# Homeschooling



## Bobbi2 (Mar 14, 2009)

Hi there
Is homeschooling aloud in Dubai? Do I, from Germany, have to sent my daughter in a school? I would like to know also, if there are private teachers which you can hire to get lessons in german and english regulary....?


----------



## sgilli3 (Mar 23, 2008)

Hi and welcome to the forum.

Yes, homeschooling is allowed in the UAE.

Tutors in most subjects are easy to come by.
Most people just place ads in local papers or even supermarket notice boards stating they are after a tutor in a certain subject.

It is then up to you, to check their credentials and interview them to see if they are suitable for your childs needs.
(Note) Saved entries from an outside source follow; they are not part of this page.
Lemma elem_of_split_last (c : ascii) (s : str) :
  c ∈ s → ∃ a b, s = a ++ c :: b ∧ c ∉ b.
Proof.
  intros Hc. destruct (elem_of_split_first c (reverse s)) as (a & b & Hs & Ha).
  { by apply elem_of_reverse. }
  exists (reverse b). exists (reverse a). split.
  - apply (inj reverse). rewrite Hs, reverse_app, reverse_cons, !reverse_involutive.
    by rewrite <- app_assoc.
  - by rewrite elem_of_reverse.
Qed.

Lemma find_from_absent c start s : c ∉ s → find_from c start s = -1.
Proof.
  intros Hc. unfold find_from.
  assert (index_of c (drop (Z.to_nat (bound (Z.of_nat (length s)) start)) s) = None) as ->;
    [|done].
  apply index_of_None. intros ?%subseteq_drop. done.
Qed.

Lemma find_from_app c pre a b :
  c ∉ a → find_from c (Z.of_nat (length pre)) (pre ++ a ++ c :: b)
          = Z.of_nat (length pre + length a).
Proof.
  intros Hc. unfold find_from. rewrite bound_nat.
  rewrite Nat.min_l by (rewrite length_app; lia).
  rewrite Nat2Z.id, drop_app_length. by rewrite index_of_app.
Qed.

Lemma find_from_at c start pre a b :
  start = Z.of_nat (length pre) → (c ∉ a) →
  find_from c start (pre ++ a ++ c :: b) = start + Z.of_nat (length a).
Proof. intros -> Hc. rewrite find_from_app by done. lia. Qed.

Lemma find_from_absent_at c start pre rest :
  start = Z.of_nat (length pre) → (c ∉ rest) → find_from c start (pre ++ rest) = -1.
Proof.
  intros -> Hc. unfold find_from. rewrite bound_nat.
  rewrite Nat.min_l by (rewrite length_app; lia).
  rewrite Nat2Z.id, drop_app_length.
  by apply index_of_None in Hc as ->.
Qed.

Lemma find_app c a b : c ∉ a → find c (a ++ c :: b) = Z.of_nat (length a).
Proof. intros Hc. apply (find_from_app c [] a b Hc). Qed.

Lemma find_absent c s : c ∉ s → find c s = -1.
Proof. apply find_from_absent. Qed.

Lemma rfind_app c a b : c ∉ b → rfind c (a ++ c :: b) = Z.of_nat (length a).
Proof.
  intros Hc. unfold rfind.
  rewrite reverse_app, reverse_cons, <- app_assoc. simpl.
  rewrite index_of_app by (by rewrite elem_of_reverse).
  rewrite length_reverse, length_app. simpl. lia.
Qed.

Lemma rfind_absent c s : c ∉ s → rfind c s = -1.
Proof.
  intros Hc. unfold rfind.
  assert (index_of c (reverse s) = None) as ->; [|done].
  apply index_of_None. by rewrite elem_of_reverse.
Qed.

(** ** Splitting and joining *)

Lemma split1_app c a b : c ∉ a → split1 c (a ++ c :: b) = [a; b].
Proof.
  intros Hc. unfold split1. rewrite index_of_app by done.
  rewrite take_app_length. do 2 f_equal.
  rewrite cons_middle, app_assoc.
  rewrite drop_app_length'; [done | rewrite length_app; simpl; lia].
Qed.

Lemma split_nonempty c s : split c s ≠ [].
Proof.
  destruct s as [|x s]; simpl; [done|].
  case_decide; [done|]. by destruct (split c s).
Qed.

Lemma split_absent c s : c ∉ s → split c s = [s].
Proof.
  induction s as [|x s IH]; simpl; intros Hc; [done|].
  apply not_elem_of_cons in Hc as [? ?].
  rewrite decide_False by done. by rewrite IH.
Qed.

Lemma split_app c a b : split c (a ++ c :: b) = split c a ++ split c b.
Proof.
  induction a as [|x a IH]; simpl.
  - by rewrite decide_True.
  - case_decide; [by rewrite IH|].
    rewrite IH. destruct (split c a) eqn:Ha; [by apply split_nonempty in Ha | done].
Qed.

Lemma split_no_sep c s : Forall (λ t : str, c ∉ t) (split c s).
Proof.
  induction s as [|x s IH]; simpl.
  - repeat constructor. apply not_elem_of_nil.
  - case_decide.
    + constructor; [apply not_elem_of_nil | done].
    + destruct (split c s) as [|h t].
      { repeat constructor. apply not_elem_of_cons. split; [congruence | apply not_elem_of_nil]. }
      inversion_clear IH. constructor; [|done].
      apply not_elem_of_cons. auto.
Qed.

Lemma split_length c s : (1 ≤ length (split c s))%nat.
Proof. pose proof (split_nonempty c s). destruct (split c s); [done | simpl; lia]. Qed.

End PyStr_facts.

(** * Parsing a root *)
Section urllib_facts.
Import PyStr urllib.

Lemma lower_char_letter c :
  contains (lower_char c) letters = true →
  contains c scheme_chars = true ∧ c ≠ ":"%char.
Proof.
  destruct c as [[] [] [] [] [] [] [] []]; vm_compute; intros H;
    first [discriminate H | split; [reflexivity | discriminate]].
Qed.

Lemma scheme_letters S :
  lower S ∈ ([ "http"; "https" ] : list str) →
  Forall (λ c, contains (lower_char c) letters = true) S.
Proof.
  intros HS. apply (Forall_fmap lower_char (λ x, contains x letters = true) S).
  unfold lower in HS. change (lower_char <$> S) with (map lower_char S).
  apply elem_of_cons in HS as [-> | HS]; [by repeat constructor|].
  apply list_elem_of_singleton in HS as ->. by repeat constructor.
Qed.

Lemma scheme_chars_ok S :
  lower S ∈ ([ "http"; "https" ] : list str) →
  forallb (λ c, contains c scheme_chars) S = true ∧ (":"%char ∉ S) ∧ S ≠ [].
Proof.
  intros HS. pose proof (scheme_letters S HS) as HF. split_and!.
  - apply forallb_forall. intros c Hc%list_elem_of_In.
    rewrite Forall_forall in HF. by apply lower_char_letter, HF.
  - intros Hin. rewrite Forall_forall in HF.
    by destruct (lower_char_letter _ (HF _ Hin)).
  - intros ->. apply elem_of_cons in HS as [HS|HS]; [done|].
    by apply list_elem_of_singleton in HS.
Qed.

Lemma find_from_delimiter c (host tail : str) :
  (c ∉ host) →
  let w := find_from c 2 ("//" ++ host ++ tail) in
  (w = -1 ∨ 2 + Z.of_nat (length host) ≤ w)
  ∧ (∀ t, tail = c :: t → w = 2 + Z.of_nat (length host)).
Proof.
  intros Hc w. split.
  - destruct (decide (c ∈ tail)) as [Hin|Hout].
    + right. destruct (elem_of_split_first c tail Hin) as (a & b & -> & Ha).
      subst w. rewrite (app_assoc host a).
      rewrite (find_from_at c 2 "//" (host ++ a) b eq_refl).
      * rewrite length_app. lia.
      * rewrite elem_of_app. tauto.
    + left. subst w. apply (find_from_absent_at c 2 "//" (host ++ tail) eq_refl).
      rewrite elem_of_app. tauto.
  - intros t ->. subst w.
    rewrite (find_from_at c 2 "//" host t eq_refl Hc). lia.
Qed.

Lemma _splitnetloc_root (host tail : str) :
  Forall (λ c, ¬ delimiter c) host →
  match tail with [] => True | c :: _ => delimiter c end →
  _splitnetloc ("//" ++ host ++ tail) 2 = (host, tail).
Proof.
  intros Hhost Htail. unfold _splitnetloc.
  assert (∀ c, delimiter c → c ∉ host) as Hfree.
  { intros c Hc Hin. rewrite Forall_forall in Hhost. by apply (Hhost c). }
  set (url := "//" ++ host ++ tail).
  match goal with
  | |- (slice 2 ?d url, slice_from ?d url) = _ =>
      assert (d = 2 + Z.of_nat (length host)) as ->
  end.
  { destruct (find_from_delimiter "/" host tail) as [H1 H1']; [apply Hfree; set_solver|].
    destruct (find_from_delimiter "?" host tail) as [H2 H2']; [apply Hfree; set_solver|].
    destruct (find_from_delimiter "#" host tail) as [H3 H3']; [apply Hfree; set_solver|].
    fold url in H1, H2, H3, H1', H2', H3'. simpl.
    assert (Z.of_nat (length url) = 2 + Z.of_nat (length host) + Z.of_nat (length tail)) as Hlen.
    { subst url. rewrite !length_app. simpl. lia. }
    destruct tail as [|c t].
    - simpl in Hlen.
      assert (∀ c, find_from c 2 url = -1 ∨ find_from c 2 url = 2 + Z.of_nat (length host) ∨ True) by auto.
      repeat case_match; lia.
    - unfold delimiter in Htail.
      assert (c = "/"%char ∨ c = "?"%char ∨ c = "#"%char) as Hc by set_solver.
      simpl in Hlen.
      destruct Hc as [-> | [-> | ->]];
        [specialize (H1' _ eq_refl) | specialize (H2' _ eq_refl) | specialize (H3' _ eq_refl)];
        repeat case_match; lia. }
  subst url. f_equal.
  - by apply (slice_at _ _ "//" host tail).
  - rewrite (app_assoc "//" host tail).
    apply slice_from_at. rewrite length_app. simpl. lia.
Qed.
Tutors tend to charge anywhere between 150 - 250 dhs an hour. ( depending on subject, number of children being tutored and whether they are traveling to you)


----------



## bedsky (Mar 6, 2009)

Hello Bobbi2,

I just read your post,and am very much in the same situation.We are living in Germany and are planning to move to Dubai in the next few months.However, the schools fees are way too high in Dubai and therefore I am also thinking along the line of homeschooling.
My boys are 12 & 5 and are attending a German school here.
Have you already moved to Dubai?
I would love to know how you get on.
good luck


----------



## Bobbi2 (Mar 14, 2009)

*Private teacher Dubai*



bedsky said:


> Hello Bobbi2,
> 
> I just read your post,and am very much in the same situation.We are living in Germany and are planning to move to Dubai in the next few months.However, the schools fees are way too high in Dubai and therefore I am also thinking along the line of homeschooling.
> My boys are 12 & 5 and are attending a German school here.
> ...



Hi There
No we have no jet moved to Dubai.My husband lives there already for one year.We are still thinking.The German School is very far outside Dubai the way to the school is dangerous and sticky.I would not like to see my child getting there
every day with the schoolbus...Anyway I would prefer homeschooling with a German Teacher for primary school. I do not know yet if there is one to be able to give daily lessons in maths, german, and so on. I do not want to miss anything either, so that there would not be a problem , if we return to Germany. Maybe we could get in contact via mail?


----------



## mazdaRX8 (Jul 13, 2008)

I can bet homeschooling > Dubai schools judging by the recent reviews on the educational standards by the relevant authorities.


----------



## DXB-NY (Oct 6, 2008)

ditto. 


mazdaRX8 said:


> I can bet homeschooling > Dubai schools judging by the recent reviews on the educational standards by the relevant authorities.


----------



## Bobbi2 (Mar 14, 2009)

*homeschooling Dubai*



DXB-NY said:


> ditto.


What is that conretely telling us?


----------